Ron Rivera made some big personnel decisions when he first arrived in Washington, trading away both Trent Williams and Quinton Dunbar. In both cases, the new head coach refused to consider extending or renegotiating the players’ contracts, saying that he wanted to see them up close and personal before committing further to them or any player on the Washington roster. Rivera pitched it as part of his culture re-building scheme — he was in “try before you buy” mode.
Well, with the final game of the regular season upon us, a major shot was fired on Monday when the head coach unceremoniously waived Dwayne Haskins, the team’s 2019 15th overall draft pick — apparently due more to the type of person he is off the field than because of lack of performance on it.
The message couldn’t have been any clearer: draft status doesn’t matter. Work ethic, maturity, leadership, and on-field performance do. Haskins was the negative example. After flaunting COVID protocols and restrictions for the second time in the 2020 season following the Week 15 game, he was stripped of his captain’s status and fined a reported $40,000. When he followed up a terrible on-field performance in the Week 16 game, in which he was benched in the 4th quarter in favor of Taylor Heinicke, by missing the post-game media session at the stadium and being uncontactable until he reached home where he is reported to have “demanded” to speak to reporters, Ron Rivera released the second year quarterback.
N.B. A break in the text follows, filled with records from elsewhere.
Lemma past_seen u x s : past_ok u s -> seen_ok s x -> past_ok (add_cseen x u) s.
Proof.
  intros [H1 H2 H3 H4 H5] Hx. split; cbn [cu_published cu_reads cu_seen add_cseen]; try done.
  by constructor.
Qed.

Abbreviation read_fact := (read_fact ps inc t ch).
Abbreviation read_result := (read_result ps inc t ch).

Lemma read_fact_delivered snap e i s :
  read_fact snap e i s ->
  delivered s (snapshot_delivery snap) /\ seen_ok s (rs_sample_sequence snap, sp_bytes e).
Proof.
  intros (H1 & H2 & H3 & H4 & H5 & H6 & _). split; [|by exists e]. by exists e, i.
Qed.

(** What a successful copy leaves. *)
Lemma read_post n0 n u op r snap bytes cap s :
  rfree u ->
  ctrack1 u (op, r) = add_cseen (rs_sample_sequence snap, bytes) (add_cread (snapshot_delivery snap) u) ->
  (whole_read n0 snap -> call_fact n0 s (op, r)) -> n0 <= n ->
  wpart u s /\ rest u n s -> read_result cap n (cursor_of u) (Ok (snap, bytes)) s ->
  call_post n0 u op r s.
Proof.
  intros Hf Hu Hc Hn [Hw [Hp _]] (e & i & Hr & -> & [Hq Hl]). destruct (read_fact_delivered _ _ _ _ Hr).
  split; [|apply Hc; destruct Hr as (_ & _ & _ & _ & Hsz & _ & _ & Hok); split; [lia|done]].
  rewrite Hu. split; [done|]. split; [by apply rfree_rpart|].
  apply past_seen; [|done]. by apply past_read.
Qed.

(** The weaker bound holds of the error too. *)
Lemma read_error_weaken cap n0 n e s :
  n0 <= n -> read_error ps inc t cap n e s -> read_error ps inc t cap n0 e s.
Proof.
  intros Hn (H1 & H2 & H3). split; [done|]. split; [done|]. intros H.
  destruct (H3 H) as [|(q & ? & ?)]; [left; lia|right]. exists q. split; [done|lia].
Qed.
(* ===== verification/ChannelProgress.v ===== *)
(** Progress of a channel.

    Publishing, lending and reading make a bounded number of shared-memory accesses
    and system calls, whatever the other side does and wherever it has stopped: they
    are wait-free. So is the part of an opening that takes the consumer's place. *)
From S2P Require Import Prelude Errors CheckedMath Prog ProcIdentity ShmObject Clock ChannelLayout.
From S2P Require Import ChannelSegment SlotProtocol ChannelAbi ControlLock Producer Consumer ConsumerOpen.

(** * Bounds on the parts *)

Lemma boottime_depth {L} : @tree_depth L _ 1 boottime_now_ns.
Proof. unfold boottime_now_ns, clock_ns_or_zero. solve_depth. Qed.
#[global] Hint Resolve boottime_depth : depth_db.

Lemma identity_snapshot_depth {L} (abi : ident_field -> L) :
  tree_depth 48 (identity_snapshot_read abi).
Proof.
  unfold identity_snapshot_read. change 48%nat with (6 * kIdentitySnapshotRetries)%nat.
  generalize kIdentitySnapshotRetries as n. intros n.
  induction n as [|n IH]; cbn [identity_snapshot_loop]; solve_depth.
Qed.
Lemma identity_write_depth {L} (abi : ident_field -> L) snap :
  tree_depth 7 (identity_snapshot_write abi snap).
Proof. unfold identity_snapshot_write. solve_depth. Qed.
#[global] Hint Resolve identity_snapshot_depth identity_write_depth : depth_db.

Lemma exchange_depth flag : tree_depth 1 (exchange_true flag).
Proof. unfold exchange_true. solve_depth. Qed.
#[global] Hint Resolve exchange_depth : depth_db.

Lemma with_use_depth {A} n flag op (body : cprog (Result A)) :
  tree_depth n body -> tree_depth (n + 2) (with_use flag op body).
Proof.
  intros Hb. unfold with_use. eapply tree_depth_seq; [apply exchange_depth|lia|]. intros [].
  - apply tree_depth_ret.
  - eapply tree_depth_seq; [exact Hb|lia|]. intros r. solve_depth.
Qed.

Lemma slot_mark_reading_depth base slot epoch :
  @tree_depth chloc _ 2 (slot_mark_reading base slot epoch).
Proof. unfold slot_mark_reading. solve_depth. Qed.
Lemma slot_release_read_depth base slot : @tree_depth chloc _ 2 (slot_release_read base slot).
Proof. unfold slot_release_read. solve_depth. Qed.
Lemma slot_claim_readable_depth base slot : @tree_depth chloc _ 1 (slot_claim_readable base slot).
Proof. apply tree_depth_trigger. Qed.
Lemma slot_claim_writable_depth base slot v :
  @tree_depth chloc _ 1 (slot_claim_writable base slot v).
Proof. apply tree_depth_trigger. Qed.
Lemma slot_publish_depth base slot : @tree_depth chloc _ 1 (slot_publish base slot).
Proof. apply tree_depth_trigger. Qed.
Lemma slot_abort_depth base slot : @tree_depth chloc _ 1 (slot_abort_write base slot).
Proof. apply tree_depth_trigger. Qed.
#[global] Hint Resolve slot_mark_reading_depth slot_release_read_depth slot_claim_readable_depth
  slot_claim_writable_depth slot_publish_depth slot_abort_depth : depth_db.

Lemma payload_length base n slot : length (payload_locs base n slot) = Z.to_nat n.
Proof. unfold payload_locs, slot_payload_locs. by rewrite !length_map, length_seq. Qed.
Lemma load_payload_depth base n slot :
  tree_depth (Z.to_nat n) (load_list (payload_locs base n slot)).
Proof. rewrite <- (payload_length base n slot). apply tree_depth_load_list. Qed.
Lemma store_payload_depth base n slot bytes :
  tree_depth (Z.to_nat n) (store_list (zip (payload_locs base n slot) bytes)).
Proof.
  eapply tree_depth_mono; [|apply tree_depth_store_list].
  rewrite length_zip_with, payload_length. lia.
Qed.
#[global] Hint Resolve load_payload_depth store_payload_depth : depth_db.

(** * The producer *)

Lemma verify_depth handle op : tree_depth 54 (verify_handle_ownership handle op).
Proof. unfold verify_handle_ownership. solve_depth. Qed.
#[global] Hint Resolve verify_depth : depth_db.

Lemma choose_slot_depth base stride current slots :
  tree_depth (2 * length slots) (choose_slot base stride current slots).
Proof.
  induction slots as [|i slots IH]; cbn [choose_slot length]; [apply tree_depth_ret|].
  pose proof (fun n H => tree_depth_mono _ n _ H IH) as IH'. repeat case_match; try (apply IH'; lia).
  solve_depth.
Qed.
Lemma choose_slot_depth_all base stride current :
  tree_depth 6 (choose_slot base stride current slot_indices).
Proof. apply (choose_slot_depth base stride current slot_indices). Qed.
Lemma announce_depth base q slot ns : tree_depth 5 (announce_sample base q slot ns).
Proof. unfold announce_sample. solve_depth. Qed.
#[global] Hint Resolve choose_slot_depth_all announce_depth : depth_db.

Lemma publish_depth handle encoded :
  tree_depth (74 + length encoded) (producer_publish_impl handle encoded).
Proof.
  replace (74 + length encoded)%nat with (72 + Z.to_nat (Z.of_nat (length encoded)) + 2)%nat by lia.
  apply with_use_depth. unfold publish_unlocked. solve_depth.
Qed.
Lemma loan_unlocked_depth handle : tree_depth 61 (loan_unlocked handle).
Proof. unfold loan_unlocked. solve_depth. Qed.
#[global] Hint Resolve loan_unlocked_depth : depth_db.
Lemma loan_depth handle : tree_depth 63 (producer_loan_impl handle).
Proof. unfold producer_loan_impl. solve_depth. Qed.
Lemma heartbeat_depth handle : tree_depth 58 (producer_heartbeat_impl handle).
Proof. apply (with_use_depth 56). unfold heartbeat_unlocked. solve_depth. Qed.

(** Without a socket there is nothing to unlink under the control lock. *)
Lemma mark_producer_offline_depth handle :
  pd_transport handle = tr_kPosixShm -> tree_depth 50 (mark_producer_offline handle).
Proof.
  intros Ht. unfold mark_producer_offline. rewrite Ht.
  change (bool_decide (tr_kPosixShm = tr_kMemfdFdPass)) with false. cbn [negb orb]. solve_depth.
Qed.
Lemma release_producer_depth handle :
  pd_transport handle = tr_kPosixShm -> tree_depth 55 (release_producer_loan_operation handle).
Proof.
  intros Ht. pose proof (mark_producer_offline_depth handle Ht).
  unfold release_producer_loan_operation, service_producer_shutdown.
  solve_depth.
Qed.

Definition posix_loan (loan : WriteLoan) : bool :=
  match wl_handle loan with
  | Some handle => bool_decide (pd_transport handle = tr_kPosixShm)
  | None => true
  end.

Lemma commit_depth loan :
  posix_loan loan = true ->
  tree_depth (120 + Z.to_nat (wl_size loan)) (producer_commit_loan_impl loan).
Proof.
  unfold posix_loan. intros Ht. unfold producer_commit_loan_impl.
  destruct (wl_handle loan) as [handle|], (wl_slot loan), (wl_active loan); try apply tree_depth_ret.
  apply bool_decide_eq_true in Ht. pose proof (release_producer_depth handle Ht). solve_depth.
Qed.
Lemma abort_depth loan :
  posix_loan loan = true -> tree_depth 56 (producer_abort_loan_impl loan).
Proof.
  unfold posix_loan. intros Ht. unfold producer_abort_loan_impl.
  destruct (wl_handle loan) as [handle|], (wl_active loan); try apply tree_depth_ret.
  apply bool_decide_eq_true in Ht. pose proof (release_producer_depth handle Ht).
  destruct (wl_slot loan); solve_depth.
Qed.

(** * The consumer *)

Lemma mark_consumer_offline_depth handle : tree_depth 49 (mark_consumer_offline handle).
Proof. unfold mark_consumer_offline. solve_depth. Qed.
#[global] Hint Resolve mark_consumer_offline_depth : depth_db.
Lemma service_consumer_depth handle : tree_depth 53 (service_consumer_shutdown handle).
Proof. unfold service_consumer_shutdown. solve_depth. Qed.
#[global] Hint Resolve service_consumer_depth : depth_db.
Lemma release_consumer_depth handle : tree_depth 54 (release_consumer_loan_operation handle).
Proof. unfold release_consumer_loan_operation. solve_depth. Qed.
#[global] Hint Resolve release_consumer_depth : depth_db.

(** The payload is read only when its size is the one of the handle. *)
Lemma read_claimed_depth handle op slot :
  tree_depth (12 + Z.to_nat (cd_payload_size handle)) (read_claimed_slot handle op slot).
Proof.
  unfold read_claimed_slot. eapply tree_depth_seq; [apply tree_depth_trigger|lia|]. intros size.
  destruct (Z.eqb_spec size (cd_payload_size handle)) as [->|]; cbn [negb]; solve_depth.
Qed.
#[global] Hint Resolve read_claimed_depth : depth_db.

Lemma claim_loop_depth handle op stride n :
  tree_depth (9 * n + 12 + Z.to_nat (cd_payload_size handle)) (claim_latest_loop handle op stride n).
Proof. induction n as [|n IH]; cbn [claim_latest_loop]; [apply tree_depth_ret|solve_depth]. Qed.
Lemma claim_depth handle op :
  tree_depth (84 + Z.to_nat (cd_payload_size handle)) (claim_latest_unlocked handle op).
Proof.
  unfold claim_latest_unlocked. case_match; [apply (claim_loop_depth handle op _ 8)|apply tree_depth_ret].
Qed.
#[global] Hint Resolve claim_depth : depth_db.

(** A claimed sample has the size of the handle's payload. *)
Definition sized (handle : ConsumerHandle) (r : Result ClaimedRead) : Prop :=
  match r with
  | Ok claimed => rs_encoded_size (cr_snapshot claimed) = cd_payload_size handle
  | Err _ => True
  end.

Lemma read_claimed_sized handle op slot : leaves (sized handle) (read_claimed_slot handle op slot).
Proof.
  unfold read_claimed_slot. apply leaves_bind_any. intros size. repeat (apply leaves_bind_any; intros ?).
  destruct (Z.eqb_spec size (cd_payload_size handle)) as [->|]; cbn [negb];
    repeat first [apply leaves_bind_any; intros ?|case_match]; done.
Qed.
Lemma claim_sized handle op : leaves (sized handle) (claim_latest_unlocked handle op).
Proof.
  unfold claim_latest_unlocked. case_match; [|done]. generalize kMaxReadRetries as n. intros n.
  induction n as [|n IH]; cbn [claim_latest_loop]; [done|].
  repeat first [apply read_claimed_sized|exact IH|apply leaves_bind_any; intros ?|case_match]; done.
Qed.

Lemma try_read_depth handle cap :
  tree_depth (88 + 2 * Z.to_nat (cd_payload_size handle)) (consumer_try_read_latest_impl handle cap).
Proof.
  replace (88 + _)%nat with (86 + 2 * Z.to_nat (cd_payload_size handle) + 2)%nat by lia.
  apply with_use_depth. unfold try_read_latest_unlocked.
  eapply tree_depth_seq_leaves; [apply claim_depth|apply claim_sized|lia|].
  intros [claimed|e] Hs; cbn [sized] in Hs; [|apply tree_depth_ret]. cbv zeta. rewrite Hs. solve_depth.
Qed.
Lemma try_loan_depth handle :
  tree_depth (139 + Z.to_nat (cd_payload_size handle)) (consumer_try_loan_latest_impl handle).
Proof. unfold consumer_try_loan_latest_impl. solve_depth. Qed.
Lemma release_loan_depth loan : tree_depth 56 (consumer_release_loan_impl loan).
Proof. unfold consumer_release_loan_impl. solve_depth. Qed.

(** * Taking the consumer's place *)

Lemma reclaim_depth base epoch payload_size :
  tree_depth 12 (reclaim_dead_consumer_slots base epoch payload_size).
Proof.
  unfold reclaim_dead_consumer_slots. case_match; [|apply tree_depth_ret].
  change 12%nat with (4 * length slot_indices)%nat. generalize slot_indices as slots. intros slots.
  induction slots as [|i slots IH]; cbn [reclaim_slots length]; [apply tree_depth_ret|solve_depth].
Qed.
Lemma init_handle_depth id : tree_depth 5 (init_consumer_handle id).
Proof. eapply tree_depth_mono; [|apply tree_depth_store_list]. done. Qed.
#[global] Hint Resolve init_handle_depth : depth_db.
Lemma install_depth id base self : tree_depth 13 (install_consumer id base self).
Proof. unfold install_consumer. solve_depth. Qed.
#[global] Hint Resolve reclaim_depth install_depth : depth_db.
Lemma take_place_depth id base payload_size self :
  tree_depth 102 (take_consumer_place id base payload_size self).
Proof.
  unfold take_consumer_place. apply (tree_depth_seq 89); [|lia|intros r; solve_depth].
  unfold take_over_consumer. solve_depth.
Qed.

(** C38: the channel operations are wait-free. Whatever the other threads and
    processes do to the segment, whatever the kernel answers and wherever others have
    crashed, these calls return within the given number of accesses and system calls:
    [publish], [loan], [heartbeat], [try_read_latest], [try_loan_latest], the release of a
    read loan and, inside an opening, the taking of the consumer's place, which probes the
    previous one and reclaims its slots; and the commit and the abort of a write loan of a
    channel on POSIX shared memory ([posix_loan]). No bound is given for those of a
    descriptor-passing channel: a shutdown that waited for the loan is carried out by them
    and then takes the control lock and reads the journal to unlink the socket. *)
Theorem channel_wait_free producer encoded wloan consumer cap rloan id base payload_size self :
  posix_loan wloan = true ->
  tree_depth (74 + length encoded) (producer_publish_impl producer encoded) /\
  tree_depth 63 (producer_loan_impl producer) /\
  tree_depth (120 + Z.to_nat (wl_size wloan)) (producer_commit_loan_impl wloan) /\
  tree_depth 56 (producer_abort_loan_impl wloan) /\
  tree_depth 58 (producer_heartbeat_impl producer) /\
  tree_depth (88 + 2 * Z.to_nat (cd_payload_size consumer)) (consumer_try_read_latest_impl consumer cap) /\
  tree_depth (139 + Z.to_nat (cd_payload_size consumer)) (consumer_try_loan_latest_impl consumer) /\
  tree_depth 56 (consumer_release_loan_impl rloan) /\
  tree_depth 102 (take_consumer_place id base payload_size self).
Proof.
  intros Hl. repeat split.
  - apply publish_depth.
  - apply loan_depth.
  - by apply commit_depth.
  - by apply abort_depth.
  - apply heartbeat_depth.
  - apply try_read_depth.
  - apply try_loan_depth.
  - apply release_loan_depth.
  - apply take_place_depth.
Qed.

Module WaitFreeDemo.
Definition producer : ProducerHandle :=
  mkProducerHandle 0 (mkShmObject "/demo" 3 1 2 4096) "demo" 1 2 11 12 (mkSchema [] 1) 4
    (mkIdentity 100 7 5 9) tr_kPosixShm 0 "" (-1) 0.
Definition consumer : ConsumerHandle :=
  mkConsumerHandle 0 (mkShmObject "/demo" 4 1 2 4096) "demo" tr_kPosixShm 1 2 11 12 (mkSchema [] 1) 4
    (mkIdentity 200 7 5 9) 100.
Definition loan : WriteLoan := mkWriteLoan (Some producer) (Some 0) (Some 0) 4 0 1 true.
Definition read_loan : ReadLoan :=
  mkReadLoan (Some consumer) (Some 0) (Some 0) 4 1 [] 1 5 6 0 true.
End WaitFreeDemo.

Lemma channel_wait_free_witness :
  posix_loan WaitFreeDemo.loan = true /\
  tree_depth 124 (producer_commit_loan_impl WaitFreeDemo.loan).
Proof.
  split; [reflexivity|].
  exact (proj1 (proj2 (proj2 (channel_wait_free WaitFreeDemo.producer [] WaitFreeDemo.loan
    WaitFreeDemo.consumer 4 WaitFreeDemo.read_loan 0 (Obj 1 2) 4 (mkIdentity 300 7 5 9) eq_refl)))).
Defined.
The move has been widely perceived as the only option remaining for Ron Rivera. Haskins had frustrated two different coaching staffs and had developed a reputation for immaturity, repeated mistakes, poor preparation and under-developed leadership skills. Haskins described the situation as one where he was getting in his own way.
The fact that Haskins cleared waivers — he was available to all 31 other teams at the relative bargain price of just over $4m for two years + one game (and potentially 2020 playoffs) — speaks volumes about where the league perceives Haskins to be.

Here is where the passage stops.